According to Mbugua; accidents sadly claim the most enterprising people in our economy. Many perish on the path to success and culmination of their toil. All the while chasing their dreams. Reading about dearly departed souls on the Mombasa-Nairobi highway, Salgaa or Ntulele; these places sound like far off lands let alone Uganda. According to NTSA, the number of people who have died between January 1 and September 20 has reached 2180. This is 55 more than those who died within the same period last year. Yet, in retrospect NTSA have carried out more crackdowns this year than it did the whole of last year. Prima facie about 3000 people die on the road each year, but according to World Health Organization the toll could be as high as 8000. Traffic police only enumerate those who die on the spot or declared ‘dead on arrival’ at the hospital. The others who die a week, month or year after an accident are hardly ever accounted for as part of the growing number of road accident victims.
Isn’t it ironic that despite the high number of road accident victims, Kenyans have not been outraged enough to demand a ‘roll of the heads.’ Doesn’t Chapter 4, Article 26, Clause 1 of the newly enacted Kenyan Constitution on the right to life which we overwhelmingly voted for mean anything? With many a world-class business college in this supposed heritage of splendour, Kiganjo Police Training College still produces the highest number of millionaires per capita! News reports about Police vetting read like a fiction novel. Landlords in the force paying their tenants? What balderdash! In jest, a story has emerged that a young farmer took the initiative to enroll at Kiganjo to brush-up on his entrepreneurship skills. On a serious note, this is blood money.

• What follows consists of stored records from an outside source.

Lemma usable_with_directory h : usable h -> usable (with_directory h).
Proof.
  intros (Hf & Hd & Hl & Ht). destruct (not_ancestor Hp) as (_ & Hnl & Hnt).
  split_and!; [done| | |].
  - intros q m c Hq. simpl. rewrite make_dirs_lookup. destruct (tree h !! q) eqn:E; [by rewrite <- E; apply Hd|].
    by case_bool_decide.
  - intros m. by rewrite with_directory_other.
  - intros pid n m. by rewrite with_directory_other.
Qed.

(** Writing a regular file that is no ancestor keeps the location usable. *)
Lemma usable_insert h q m c : usable h -> q ∉ ancestors dir -> usable (set_tree h (<[q := File m c]> (tree h))).
Proof.
  intros (Hf & Hd & Hl & Ht) Hq. split_and!; simpl; [done| | |].
  - intros q' m' c' Hq'. rewrite lookup_insert_ne by congruence. by apply Hd.
  - intros m'. destruct (decide (q = lock_path p)) as [->|]; [by rewrite lookup_insert_eq|].
    by rewrite lookup_insert_ne.
  - intros pid n m'. destruct (decide (q = temporary_path p pid n)) as [->|]; [by rewrite lookup_insert_eq|].
    by rewrite lookup_insert_ne.
Qed.

Lemma usable_delete h q : usable h -> usable (set_tree h (delete q (tree h))).
Proof.
  intros (Hf & Hd & Hl & Ht). split_and!; simpl; [done|..]; intros *;
    rewrite lookup_delete; case_decide; naive_solver.
Qed.

Lemma sibling_parent name' : take (length (dir ++ [Normal name']) - 1) (dir ++ [Normal name']) = dir.
Proof. by rewrite length_app, Nat.add_sub, take_app_length. Qed.

Lemma ensure_ok h q c : faults h = [] -> tree h !! q = Some (File MODE_600 c) ->
  ensure_owner_only_permissions q h = (Ok (), h).
Proof.
  intros Hf Hq. unfold ensure_owner_only_permissions.
  by rewrite (io_bind_Ok _ _ _ _ _ (metadata_ok h Hf q _ Hq)).
Qed.

Lemma acquire_ok h : usable h -> exists h1, acquire_file_lock p h = (Ok (), h1) /\ usable h1.
Proof.
  intros Hu. pose proof (usable_with_directory h Hu) as Hu1. destruct (with_directory_dir h Hu) as [md Hdir].
  destruct (not_ancestor Hp) as (_ & Hnl & _). destruct Hu as (Hf & Hd & _).
  unfold acquire_file_lock, set_owner_only_permissions. rewrite (lock_parent Hp).
  rewrite (io_bind_Ok _ _ h () (with_directory h))
    by (apply io_map_err_Ok; by apply create_dir_all_ok).
  destruct (open_create_ok (with_directory h) Hf (lock_path p) MODE_600 false md) as (m & c & Ho).
  { apply Hu1. }
  { by rewrite (lock_path_eq Hp), sibling_parent. }
  apply (io_map_err_Ok StoreWrite) in Ho. rewrite (io_bind_Ok _ _ _ _ _ Ho). clear Ho.
  set (h2 := set_tree (with_directory h) _).
  assert (tree h2 !! lock_path p = Some (File m c)) as H2 by (simpl; by rewrite lookup_insert_eq).
  pose proof (set_permissions_ok h2 Hf _ MODE_600 _ _ H2) as Hs.
  apply (io_map_err_Ok StoreWrite) in Hs. rewrite (io_bind_Ok _ _ _ _ _ Hs). clear Hs.
  set (h3 := set_tree h2 _).
  assert (tree h3 !! lock_path p = Some (File MODE_600 c)) as H3 by (simpl; by rewrite lookup_insert_eq).
  rewrite (io_bind_Ok _ _ h3 () h3) by (apply io_map_err_Ok; by eapply ensure_ok).
  exists h3. split; [apply io_map_err_Ok; by apply flock_ok|].
  apply usable_insert; [|done]. by apply usable_insert.
Qed.

Lemma read_ok h d : faults h = [] -> is_Some (tree h !! p) -> contents h p = Some d ->
  read_document p h = (Ok d, h).
Proof.
  intros Hf [n Hn] Hc. unfold contents in Hc. rewrite Hn in Hc. destruct n as [m|m bytes]; [done|].
  case_bool_decide as Hm; [|done]. destruct (parse_document bytes) as [d'|] eqn:E; [|done].
  injection Hc as ->. unfold read_document, ensure_owner_only_permissions.
  rewrite (io_bind_Ok _ _ h () h).
  2: { apply io_map_err_Ok. rewrite (io_bind_Ok _ _ _ _ _ (metadata_ok h Hf p _ Hn)). simpl.
       by rewrite bool_decide_eq_false_2 by naive_solver. }
  rewrite (io_bind_Ok _ _ h bytes h) by (apply io_map_err_Ok; by eapply fs_read_ok).
  unfold lift. by rewrite E.
Qed.

Lemma write_temporary_ok h d bytes :
  usable h -> to_vec_pretty d = Ok bytes ->
  exists q h1, write_temporary p d h = (Ok q, h1) /\ usable h1 /\
    tree h1 !! q = Some (File MODE_600 bytes) /\ tree h1 !! p = tree h !! p.
Proof.
  intros Hu Hb. pose proof (usable_with_directory h Hu) as Hu1.
  destruct (with_directory_dir h Hu) as [md Hdir].
  destruct (not_ancestor Hp) as (Hnp & _ & Hnt). destruct Hu as (Hf & Hd & _).
  unfold write_temporary, set_owner_only_permissions. rewrite (store_parent Hp).
  rewrite (io_bind_Ok _ _ h () (with_directory h)) by (apply io_map_err_Ok; by apply create_dir_all_ok).
  set (h1 := with_directory h) in *. set (n := temp_counter h1).
  set (h2 := {| tree := tree h1; faults := faults h1; umask := umask h1; process_id := process_id h1;
                temp_counter := (n + 1) mod 2 ^ 64 |}).
  rewrite (io_bind_Ok _ _ h1 n h2) by done.
  pose (tmp := temporary_path p (process_id h1) n). assert (tmp ∉ ancestors dir) as Htmp by apply Hnt.
  rewrite (io_bind_Ok _ _ h2 tmp h2), (io_bind_Ok _ _ h2 bytes h2) by (unfold lift; by rewrite ?Hb).
  destruct (open_create_ok h2 Hf tmp MODE_666 true md) as (m & c & Ho).
  { apply Hu1. }
  { unfold tmp. by rewrite (temporary_path_eq Hp), sibling_parent. }
  apply (io_map_err_Ok StoreWrite) in Ho. rewrite (io_bind_Ok _ _ _ _ _ Ho). clear Ho.
  set (h3 := set_tree h2 _).
  assert (tree h3 !! tmp = Some (File m c)) as H3 by (simpl; by rewrite lookup_insert_eq).
  pose proof (set_permissions_ok h3 Hf _ MODE_600 _ _ H3) as Hs. apply (io_map_err_Ok StoreWrite) in Hs.
  rewrite (io_bind_Ok _ _ _ _ _ Hs). clear Hs. set (h4 := set_tree h3 _).
  assert (tree h4 !! tmp = Some (File MODE_600 c)) as H4 by (simpl; by rewrite lookup_insert_eq).
  pose proof (write_all_ok h4 Hf _ bytes _ _ H4) as Hs. apply (io_map_err_Ok StoreWrite) in Hs.
  rewrite (io_bind_Ok _ _ _ _ _ Hs). clear Hs. set (h5 := set_tree h4 _).
  rewrite (io_bind_Ok _ _ h5 () h5) by (apply io_map_err_Ok; by apply sync_all_ok).
  exists tmp, h5. split; [done|]. split; [by repeat apply usable_insert|].
  split; [simpl; by rewrite lookup_insert_eq|].
  pose proof (temporary_path_ne Hp (process_id h1) n) as Hne. change (tmp <> p) in Hne. simpl.
  rewrite !lookup_insert_ne by done. by apply with_directory_other.
Qed.

Lemma write_ok h d bytes :
  usable h -> (forall m, tree h !! p <> Some (Dir m)) -> to_vec_pretty d = Ok bytes ->
  exists h1, write_document p d h = (Ok (), h1) /\ usable h1.
Proof.
  intros Hu Hpd Hb. destruct (write_temporary_ok h d bytes Hu Hb) as (q & h1 & Hw & Hu1 & Hq & Hsame).
  unfold write_document. rewrite (io_bind_Ok _ _ _ _ _ Hw).
  pose proof (rename_ok h1 (proj1 Hu1) q p _ Hq) as Hr. rewrite Hsame in Hr. specialize (Hr Hpd).
  apply (io_map_err_Ok StoreWrite) in Hr. rewrite (io_bind_Ok _ _ _ _ _ Hr). clear Hr.
  eexists. split.
  - apply io_map_err_Ok. eapply ensure_ok; [apply Hu1|]. simpl. by rewrite lookup_insert_eq.
  - exact (usable_insert (set_tree h1 (delete q (tree h1))) p MODE_600 bytes (usable_delete h1 q Hu1)
             (proj1 (not_ancestor Hp))).
Qed.

Lemma contents_not_dir h d : contents h p = Some d -> forall m, tree h !! p <> Some (Dir m).
Proof. unfold contents. by destruct (tree h !! p) as [[]|]. Qed.

Lemma contents_absent h d : contents h p = Some d -> tree h !! p = None -> d = empty_document.
Proof. unfold contents. intros Hc Hn. rewrite Hn in Hc. congruence. Qed.

Lemma lock_ok h : usable h ->
  exists h1, acquire_file_lock p h = (Ok (), h1) /\ usable h1 /\ tree h1 !! p = tree h !! p.
Proof.
  intros Hu. destruct (acquire_ok h Hu) as (h1 & Ha & Hu1). exists h1. split_and!; [done|done|].
  assert (within (fun q => q <> p) (acquire_file_lock p)) as Hw.
  { apply (within_acquire Hp); [intros q Hq ->; exact (proj1 (not_ancestor Hp) Hq)|apply (lock_path_ne Hp)]. }
  destruct (Hw h) as (Ht & _). rewrite Ha in Ht. apply Ht. auto.
Qed.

When motorists and drivers of PSVs routinely bribe police officers, are they not only auctioning their collective but also others’ souls?
Authorities definitely know how to stem this tide. True, we do not have enough officers to enforce sanity on all our roads. But as one Mr. Eric Kiniti, a road safety campaigner and member of the Safe Way Right Way board once stated, “if we changed the design of the road in a place like Salgaa we would significantly reduce the number of fatalities occurring there. So why are we not appropriating money on the budget to achieve this end? Additionally, we know that if we increased the number of safe crossing points on Airport North Road and the Thika Superhighway in Nairobi, the number of pedestrians who die crossing the road would be drastically reduced. Why do we have unmarked speed bumps on highways? We could go on and on. Driver fatigue especially for the vehicles charting long courses is also to blame. There is no system in place to ensure drivers work in monitored and regulated shifts. In Britain such a system has been implemented not by the government but by employers. Talk of forward-thinking and not our pecuniary gain motivated business clique.
Shunning over speeding has been overstated. Repairing access roads to hospitals can save lives not just of road accident survivors. Yet, roads like the one leading to Kijabe Mission hospital have remained in disrepair for years; notwithstanding, the institution receiving an inordinately high number of road crash survivors.
Over to you our president, declare road carnage a national disaster and name it a crime against humanity just like one that until recently bedeviled you. Consoling young widows and attending funerals is way too heart-rending and should not be our only preoccupation! For how long will we sit back and wallow in inactivity, despondency and self pity condoning this asinine & repugnant ineptitude? We must stand up in force to be counted for our friends and brothers. We will not achieve vision 2030 if such amazing and compelling characters are lost from the face of this Earth. Till we meet again Engineer and all others who have fallen by the same sword. We need another John Njoroge Michuki to enforce sanity on our thoroughfares.